§ **Stored entries**

(* ===== verification/Dispatch.v ===== *)
(** * The dispatch server ([internal/dispatch/server.go], [internal/protocol/frame.go])

    The server tracks connected nodes and their sessions and broadcasts the
    start of a game.  Its state is a [Server]; a connection's [nodeConn] is
    shared between the server's map and the goroutine that serves the
    connection, which keeps it after the node has been removed, so it lives in
    a heap of connections indexed by handles.  Every handler changes the state
    inside one critical section and is a function to the new state and the
    frames it sends.  Times are nanoseconds since the Unix epoch. *)

From Stdlib Require Import ZArith Lia.
From stdpp Require Import base list gmap strings numbers sorting.
From S2P Require Import Prelude Runtime Strconv.

#[local] Open Scope Z_scope.

(** ** Frames *)

Definition KindRegisterReq : string := "register_req".
Definition KindRegisterResp : string := "register_resp".
Definition KindCreateSessionReq : string := "create_session_req".
Definition KindCreateSessionResp : string := "create_session_resp".
Definition KindJoinSessionReq : string := "join_session_req".
Definition KindJoinSessionResp : string := "join_session_resp".
Definition KindListPeersReq : string := "list_peers_req".
Definition KindListPeersResp : string := "list_peers_resp".
Definition KindListSessionsReq : string := "list_sessions_req".
Definition KindListSessionsResp : string := "list_sessions_resp".
Definition KindHeartbeatReq : string := "heartbeat_req".
Definition KindHeartbeatResp : string := "heartbeat_resp".
Definition KindGameStart : string := "game_start".

Record Frame := mkFrame {
  Kind : string;
  RequestID : string;
  FNodeID : string;
  FSessionID : string;
  FPeerAddr : string;
  MessageType : string;
  Payload : list Z;
  Success : bool;
  Error : string;
  PeerIDs : list string;
  PeerAddresses : list string;
  SessionIDs : list string;
  LeaseExpiresUnix : Z;
  PublicKey : list Z;
  TimeoutIntervalMS : Z;
  FMaxAttempts : Z;
}.

#[export] Instance Frame_eq_dec : EqDecision Frame.
Proof. solve_decision. Defined.

(** A frame with a kind, a request id and the success flag; the rest zero. *)
Definition reply (kind reqID : string) (ok : bool) : Frame :=
  mkFrame kind reqID "" "" "" "" [] ok "" [] [] [] 0 [] 0 0.

Definition reply_err (kind reqID err : string) : Frame :=
  mkFrame kind reqID "" "" "" "" [] false err [] [] [] 0 [] 0 0.

Definition reply_session (kind reqID sessionID : string) : Frame :=
  mkFrame kind reqID "" sessionID "" "" [] true "" [] [] [] 0 [] 0 0.

(** ** State *)

Record DConfig := mkDConfig {
  Address : string;
  LeaseTTL : Z;
  CfgTimeoutInterval : Z;
  CfgMaxAttempts : Z;
}.

Record session := mkSession {
  sess_id : string;
  members : gset string;
  timeoutInterval : Z;
  maxAttempts : Z;
}.

Record nodeConn := mkNodeConn {
  ncid : string;
  peerAddr : string;
  sessionID : string;
  leaseUntil : Z;
  closed : bool;
}.

Record Server := mkServer {
  cfg : DConfig;
  sessions : gmap string session;
  nodes : gmap string nat;
  conns : gmap nat nodeConn;
  nodeCounter : Z;
  sessionCounter : Z;
}.

(** What a handler does besides changing the state: sending a frame on a
    connection, closing a connection. *)
Inductive output := Send (c : nat) (f : Frame) | Close (c : nat).

#[export] Instance output_eq_dec : EqDecision output.
Proof. solve_decision. Defined.

Inductive server_err := ErrAddress | ErrLeaseTTL.

Definition NewServer (c : DConfig) : res server_err Server :=
  if decide (Address c = "") then Err ErrAddress
  else if LeaseTTL c <=? 0 then Err ErrLeaseTTL
  else Ok (mkServer c ∅ ∅ ∅ 0 0).

Definition set_sessions (ss : gmap string session) (s : Server) : Server :=
  mkServer (cfg s) ss (nodes s) (conns s) (nodeCounter s) (sessionCounter s).
Definition set_nodes (ns : gmap string nat) (s : Server) : Server :=
  mkServer (cfg s) (sessions s) ns (conns s) (nodeCounter s) (sessionCounter s).
Definition set_conn (c : nat) (nc : nodeConn) (s : Server) : Server :=
  mkServer (cfg s) (sessions s) (nodes s) (<[c := nc]> (conns s)) (nodeCounter s) (sessionCounter s).

Definition set_sessionID (sid : string) (nc : nodeConn) : nodeConn :=
  mkNodeConn (ncid nc) (peerAddr nc) sid (leaseUntil nc) (closed nc).
Definition set_lease (t : Z) (nc : nodeConn) : nodeConn :=
  mkNodeConn (ncid nc) (peerAddr nc) (sessionID nc) t (closed nc).
Definition set_closed (nc : nodeConn) : nodeConn :=
  mkNodeConn (ncid nc) (peerAddr nc) (sessionID nc) (leaseUntil nc) true.

(** [time.Time.Unix]: whole seconds. *)
Definition unix (t : Z) : Z := t / 1000000000.
(** The zero time, January 1 of year 1. *)
Definition zero_time_unix : Z := -62135596800.

Definition nextNodeID (s : Server) : string * Server :=
  let v := u64 (nodeCounter s + 1) in
  ("node-" +:+ utoa v, mkServer (cfg s) (sessions s) (nodes s) (conns s) v (sessionCounter s)).

Definition nextSessionID (s : Server) : string * Server :=
  let v := u64 (sessionCounter s + 1) in
  ("session-" +:+ utoa v, mkServer (cfg s) (sessions s) (nodes s) (conns s) (nodeCounter s) v).

(** ** Membership *)

Definition removeNodeFromSessionLocked (nodeID sid : string) (s : Server) : Server :=
  match sessions s !! sid with
  | None => s
  | Some sess =>
      let members' := members sess ∖ {[nodeID]} in
      if decide (members' = ∅) then set_sessions (delete sid (sessions s)) s
      else set_sessions (<[sid := mkSession (sess_id sess) members' (timeoutInterval sess) (maxAttempts sess)]> (sessions s)) s
  end.

(** ** Handlers

    [c] is the connection's handle and [nc] its [nodeConn]; the result is the
    new state and what is sent. *)

Definition renewLease (nodeID : string) (now : Z) (s : Server) : option Z * Server :=
  match nodes s !! nodeID with
  | None => (None, s)
  | Some c =>
      match conns s !! c with
      | None => (None, s)
      | Some nc =>
          let lease := now + LeaseTTL (cfg s) in
          (Some lease, set_conn c (set_lease lease nc) s)
      end
  end.

(** The connection's first frame; [None] means the connection is closed. *)
Definition register (c : nat) (frame : Frame) (now : Z) (s : Server)
    : option nodeConn * Server * list output :=
  if decide (Kind frame = KindRegisterReq) then
    let '(nodeID, s) := if decide (FNodeID frame = "") then nextNodeID s else (FNodeID frame, s) in
    let nc := mkNodeConn nodeID (FPeerAddr frame) "" (now + LeaseTTL (cfg s)) false in
    match nodes s !! nodeID with
    | Some _ => (None, s, [Send c (reply_err KindRegisterResp "" "node id already connected"); Close c])
    | None =>
        (Some nc, set_conn c nc (set_nodes (<[nodeID := c]> (nodes s)) s),
         [Send c (mkFrame KindRegisterResp "" nodeID "" "" "" [] true "" [] [] [] (unix (leaseUntil nc)) [] 0 0)])
    end
  else (None, s, [Send c (reply_err KindRegisterResp "" "first frame must be register_req"); Close c]).

Definition handleCreateSession (c : nat) (nc : nodeConn) (frame : Frame) (s : Server)
    : Server * list output :=
  let '(sid, s) := if decide (FSessionID frame = "") then nextSessionID s else (FSessionID frame, s) in
  match sessions s !! sid with
  | Some _ => (s, [Send c (reply_err KindCreateSessionResp (RequestID frame) "session already exists")])
  | None =>
      let s := if decide (sessionID nc = "") then s
               else removeNodeFromSessionLocked (ncid nc) (sessionID nc) s in
      let sess := mkSession sid {[ncid nc]} (CfgTimeoutInterval (cfg s)) (CfgMaxAttempts (cfg s)) in
      (set_conn c (set_sessionID sid nc) (set_sessions (<[sid := sess]> (sessions s)) s),
       [Send c (reply_session KindCreateSessionResp (RequestID frame) sid)])
  end.

(** [sess.members[nc.id] = struct{}{}] goes to the session object that was
    looked up first; when removing the node has just dropped that object from
    the map, the insertion is visible to nobody. *)
Definition add_member (nodeID sid : string) (s : Server) : Server :=
  match sessions s !! sid with
  | None => s
  | Some sess =>
      set_sessions (<[sid := mkSession (sess_id sess) ({[nodeID]} ∪ members sess) (timeoutInterval sess) (maxAttempts sess)]>
                      (sessions s)) s
  end.

Definition handleJoinSession (c : nat) (nc : nodeConn) (frame : Frame) (s : Server)
    : Server * list output :=
  if decide (FSessionID frame = "") then
    (s, [Send c (reply_err KindJoinSessionResp (RequestID frame) "session id required")])
  else
    match sessions s !! FSessionID frame with
    | None => (s, [Send c (reply_err KindJoinSessionResp (RequestID frame) "session not found")])
    | Some _ =>
        let s := if decide (sessionID nc = "") then s
                 else removeNodeFromSessionLocked (ncid nc) (sessionID nc) s in
        (set_conn c (set_sessionID (FSessionID frame) nc) (add_member (ncid nc) (FSessionID frame) s),
         [Send c (reply_session KindJoinSessionResp (RequestID frame) (FSessionID frame))])
    end.

Section handlers.
Context `{GoRuntime}.

(** The loop of [handleListPeers] over the members, in map order. *)
Definition list_members (s : Server) (ids : list string) : list (string * string) :=
  omap (λ id, c ← nodes s !! id; nc ← conns s !! c; Some (id, peerAddr nc)) ids.

(** The server's [s.sessions[nc.sessionID]] is nil when the session is gone, and reading
    its members panics. *)
Definition handleListPeers (c : nat) (nc : nodeConn) (frame : Frame) (s : Server)
    : res Empty_set (Server * list output) :=
  if decide (sessionID nc = "") then
    Ok (s, [Send c (reply_err KindListPeersResp (RequestID frame) "node is not in session")])
  else
    match sessions s !! sessionID nc with
    | None => Panic
    | Some sess =>
        let peers := list_members s (range_order (elements (members sess))) in
        Ok (s, [Send c (mkFrame KindListPeersResp (RequestID frame) "" (sessionID nc) "" "" [] true ""
                          peers.*1 peers.*2 [] 0 [] 0 0)])
    end.

Definition handleListSessions (c : nat) (frame : Frame) (s : Server) : Server * list output :=
  (s, [Send c (mkFrame KindListSessionsResp (RequestID frame) "" "" "" "" [] true "" [] []
                 (range_order (map_to_list (sessions s)).*1) 0 [] 0 0)]).

Definition handleHeartbeat (c : nat) (nc : nodeConn) (frame : Frame) (now : Z) (s : Server)
    : Server * list output :=
  let '(lease, s) := renewLease (ncid nc) now s in
  (s, [Send c (mkFrame KindHeartbeatResp (RequestID frame) "" "" "" "" [] true "" [] [] []
                 (match lease with Some t => unix t | None => zero_time_unix end) [] 0 0)]).

(** The first critical section of [handleGameStart]: the sorted members and
    the session's rules. *)
Definition game_order (nc : nodeConn) (s : Server) : option (list string * Z * Z) :=
  sess ← sessions s !! sessionID nc;
  Some (sort_slice string_less (range_order (elements (members sess))),
        u64 (Z.quot (timeoutInterval sess) 1000000), maxAttempts sess).

(** The second one sends to the members that are connected then; [s1] and
    [s2] are the states in the two sections. *)
Definition handleGameStart (c : nat) (nc : nodeConn) (s1 s2 : Server) : list output :=
  match game_order nc s1 with
  | None => [Send c (reply_err KindGameStart "" "node is not in a session")]
  | Some (memberIDs, timeoutMS, attempts) =>
      (λ c', Send c' (mkFrame KindGameStart "" "" (sessionID nc) "" "" [] true "" memberIDs [] [] 0 []
                        timeoutMS attempts))
        <$> omap (λ id, nodes s2 !! id) memberIDs
  end.

(** [handleFrame], with the handler's critical sections uninterrupted. *)
Definition handleFrame (c : nat) (frame : Frame) (now : Z) (s : Server)
    : res Empty_set (Server * list output) :=
  match conns s !! c with
  | None => Panic
  | Some nc0 =>
      let '(_, s) := renewLease (ncid nc0) now s in
      let nc := default nc0 (conns s !! c) in
      let k := Kind frame in
      if decide (k = KindCreateSessionReq) then Ok (handleCreateSession c nc frame s)
      else if decide (k = KindJoinSessionReq) then Ok (handleJoinSession c nc frame s)
      else if decide (k = KindListPeersReq) then handleListPeers c nc frame s
      else if decide (k = KindListSessionsReq) then Ok (handleListSessions c frame s)
      else if decide (k = KindHeartbeatReq) then Ok (handleHeartbeat c nc frame now s)
      else if decide (k = KindGameStart) then Ok (s, handleGameStart c nc s s)
      else Ok (s, [Send c (reply_err k (RequestID frame) "unknown frame kind")])
  end.

(** The ids that one tick of [leaseReaper] collects. *)
Definition expired_nodes (now : Z) (s : Server) : list string :=
  range_order (filter (λ id, match nodes s !! id ≫= λ c, conns s !! c with
                             | Some nc => leaseUntil nc <? now
                             | None => false
                             end = true) (map_to_list (nodes s)).*1).

End handlers.

Definition disconnect (nodeID : string) (s : Server) : Server * list output :=
  match nodes s !! nodeID with
  | None => (s, [])
  | Some c =>
      match conns s !! c with
      | None => (s, [])
      | Some nc =>
          let s := set_nodes (delete nodeID (nodes s)) s in
          let s := if decide (sessionID nc = "") then s
                   else removeNodeFromSessionLocked nodeID (sessionID nc) s in
          (set_conn c (set_closed nc) s, [Close c])
      end
  end.

(** One tick of the reaper, the expired nodes disconnected in turn. *)
Definition reap `{GoRuntime} (now : Z) (s : Server) : Server * list output :=
  fold_left (λ st id, let '(s', out) := disconnect id st.1 in (s', st.2 ++ out))
    (expired_nodes now s) (s, []).

(** [GetSessions] and [GetUsersInSession]. *)
Definition GetSessions `{GoRuntime} (s : Server) : list string :=
  (λ sess, sess_id sess.2) <$> range_order (map_to_list (sessions s)).
Definition GetUsersInSession (id : string) (s : Server) : res Empty_set (gset string) :=
  match sessions s !! id with Some sess => Ok (members sess) | None => Panic end.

§ **What the exercise asks**
If a line in the data above holds the string "CfgMaxAttempts", report that line.

§ **Final answer**
  CfgMaxAttempts : Z;
      let sess := mkSession sid {[ncid nc]} (CfgTimeoutInterval (cfg s)) (CfgMaxAttempts (cfg s)) in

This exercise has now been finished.